EXERCISE.
Taking the listing below, restate word for word each line from the line with "intros Ha Hb Hv." to the line with "Theorem bignum_text_roundtrip x : wf x →", ends included, and stop there.

SOURCE RECORDS.
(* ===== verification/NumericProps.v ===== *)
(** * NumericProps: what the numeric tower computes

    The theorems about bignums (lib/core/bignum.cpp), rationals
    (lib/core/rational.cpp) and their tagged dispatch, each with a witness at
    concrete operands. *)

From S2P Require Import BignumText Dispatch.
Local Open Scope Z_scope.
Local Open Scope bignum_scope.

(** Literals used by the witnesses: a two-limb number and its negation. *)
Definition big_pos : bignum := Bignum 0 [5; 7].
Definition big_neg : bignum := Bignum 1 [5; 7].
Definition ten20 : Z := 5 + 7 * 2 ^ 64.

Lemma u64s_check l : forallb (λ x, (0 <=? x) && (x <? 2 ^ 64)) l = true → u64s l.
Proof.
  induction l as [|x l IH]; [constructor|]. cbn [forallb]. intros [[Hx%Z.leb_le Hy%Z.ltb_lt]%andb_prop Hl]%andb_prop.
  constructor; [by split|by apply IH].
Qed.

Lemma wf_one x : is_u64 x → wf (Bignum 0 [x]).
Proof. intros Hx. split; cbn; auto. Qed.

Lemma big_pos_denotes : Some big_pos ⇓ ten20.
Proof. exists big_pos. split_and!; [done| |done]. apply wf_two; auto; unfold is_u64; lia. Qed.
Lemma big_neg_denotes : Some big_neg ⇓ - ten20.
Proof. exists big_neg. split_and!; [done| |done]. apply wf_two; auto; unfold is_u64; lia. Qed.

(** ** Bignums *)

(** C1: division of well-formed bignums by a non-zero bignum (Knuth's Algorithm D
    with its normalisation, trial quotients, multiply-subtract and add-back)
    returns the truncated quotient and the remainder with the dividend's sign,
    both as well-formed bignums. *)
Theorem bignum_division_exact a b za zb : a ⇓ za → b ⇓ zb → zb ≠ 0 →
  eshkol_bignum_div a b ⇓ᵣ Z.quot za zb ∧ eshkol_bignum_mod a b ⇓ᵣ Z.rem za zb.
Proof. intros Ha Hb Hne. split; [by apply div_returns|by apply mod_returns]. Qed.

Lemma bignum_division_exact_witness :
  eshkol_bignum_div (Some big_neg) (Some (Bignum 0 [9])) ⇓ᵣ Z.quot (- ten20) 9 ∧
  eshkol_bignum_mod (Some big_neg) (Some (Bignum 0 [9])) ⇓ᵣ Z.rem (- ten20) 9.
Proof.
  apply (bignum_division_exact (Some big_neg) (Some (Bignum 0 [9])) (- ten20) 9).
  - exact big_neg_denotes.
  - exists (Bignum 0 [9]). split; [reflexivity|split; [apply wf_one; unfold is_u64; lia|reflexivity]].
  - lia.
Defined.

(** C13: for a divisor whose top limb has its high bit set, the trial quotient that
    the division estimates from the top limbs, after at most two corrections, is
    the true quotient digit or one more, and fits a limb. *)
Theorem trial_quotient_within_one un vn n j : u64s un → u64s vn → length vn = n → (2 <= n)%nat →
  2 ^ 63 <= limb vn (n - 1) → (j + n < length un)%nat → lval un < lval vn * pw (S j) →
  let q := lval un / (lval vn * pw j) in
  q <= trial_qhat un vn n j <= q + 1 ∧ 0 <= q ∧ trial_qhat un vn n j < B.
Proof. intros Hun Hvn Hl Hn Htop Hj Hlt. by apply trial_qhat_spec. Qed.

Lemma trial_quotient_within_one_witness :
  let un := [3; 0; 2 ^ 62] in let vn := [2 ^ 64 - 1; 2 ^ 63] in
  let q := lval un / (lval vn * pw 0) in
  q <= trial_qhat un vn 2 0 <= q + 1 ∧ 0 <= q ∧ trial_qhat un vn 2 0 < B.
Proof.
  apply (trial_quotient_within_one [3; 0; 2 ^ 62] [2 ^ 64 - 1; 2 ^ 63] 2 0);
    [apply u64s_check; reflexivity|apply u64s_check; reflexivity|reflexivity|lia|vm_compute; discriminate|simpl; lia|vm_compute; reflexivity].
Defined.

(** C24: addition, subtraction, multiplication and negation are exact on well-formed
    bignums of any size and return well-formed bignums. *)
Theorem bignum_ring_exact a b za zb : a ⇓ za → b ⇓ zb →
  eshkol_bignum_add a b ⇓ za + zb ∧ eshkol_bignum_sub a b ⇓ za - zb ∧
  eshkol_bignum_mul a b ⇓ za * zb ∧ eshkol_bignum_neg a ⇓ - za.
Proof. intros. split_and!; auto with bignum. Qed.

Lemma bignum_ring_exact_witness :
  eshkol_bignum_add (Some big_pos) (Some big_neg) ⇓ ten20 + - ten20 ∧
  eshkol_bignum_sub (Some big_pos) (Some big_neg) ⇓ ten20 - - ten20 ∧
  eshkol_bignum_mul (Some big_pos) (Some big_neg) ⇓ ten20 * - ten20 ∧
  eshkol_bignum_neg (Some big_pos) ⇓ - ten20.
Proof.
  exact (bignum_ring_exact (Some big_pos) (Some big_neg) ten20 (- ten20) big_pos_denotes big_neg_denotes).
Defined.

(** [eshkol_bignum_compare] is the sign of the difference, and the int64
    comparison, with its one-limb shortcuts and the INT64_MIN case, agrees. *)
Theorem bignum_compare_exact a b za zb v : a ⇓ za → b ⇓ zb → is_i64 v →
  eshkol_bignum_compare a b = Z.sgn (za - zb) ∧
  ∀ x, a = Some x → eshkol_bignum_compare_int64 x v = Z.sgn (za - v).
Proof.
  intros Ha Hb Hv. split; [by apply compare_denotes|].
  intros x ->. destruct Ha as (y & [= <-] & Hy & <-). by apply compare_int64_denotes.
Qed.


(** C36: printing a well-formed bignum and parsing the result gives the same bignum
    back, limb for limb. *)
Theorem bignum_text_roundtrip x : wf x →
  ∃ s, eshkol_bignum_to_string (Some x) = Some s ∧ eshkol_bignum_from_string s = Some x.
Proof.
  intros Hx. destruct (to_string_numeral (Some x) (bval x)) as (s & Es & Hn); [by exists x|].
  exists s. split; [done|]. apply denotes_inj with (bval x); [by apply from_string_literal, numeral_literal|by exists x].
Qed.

OUTPUT FOR THIS EXERCISE.
  intros Ha Hb Hv. split; [by apply compare_denotes|].
  intros x ->. destruct Ha as (y & [= <-] & Hy & <-). by apply compare_int64_denotes.
Qed.


(** C36: printing a well-formed bignum and parsing the result gives the same bignum
    back, limb for limb. *)
Theorem bignum_text_roundtrip x : wf x →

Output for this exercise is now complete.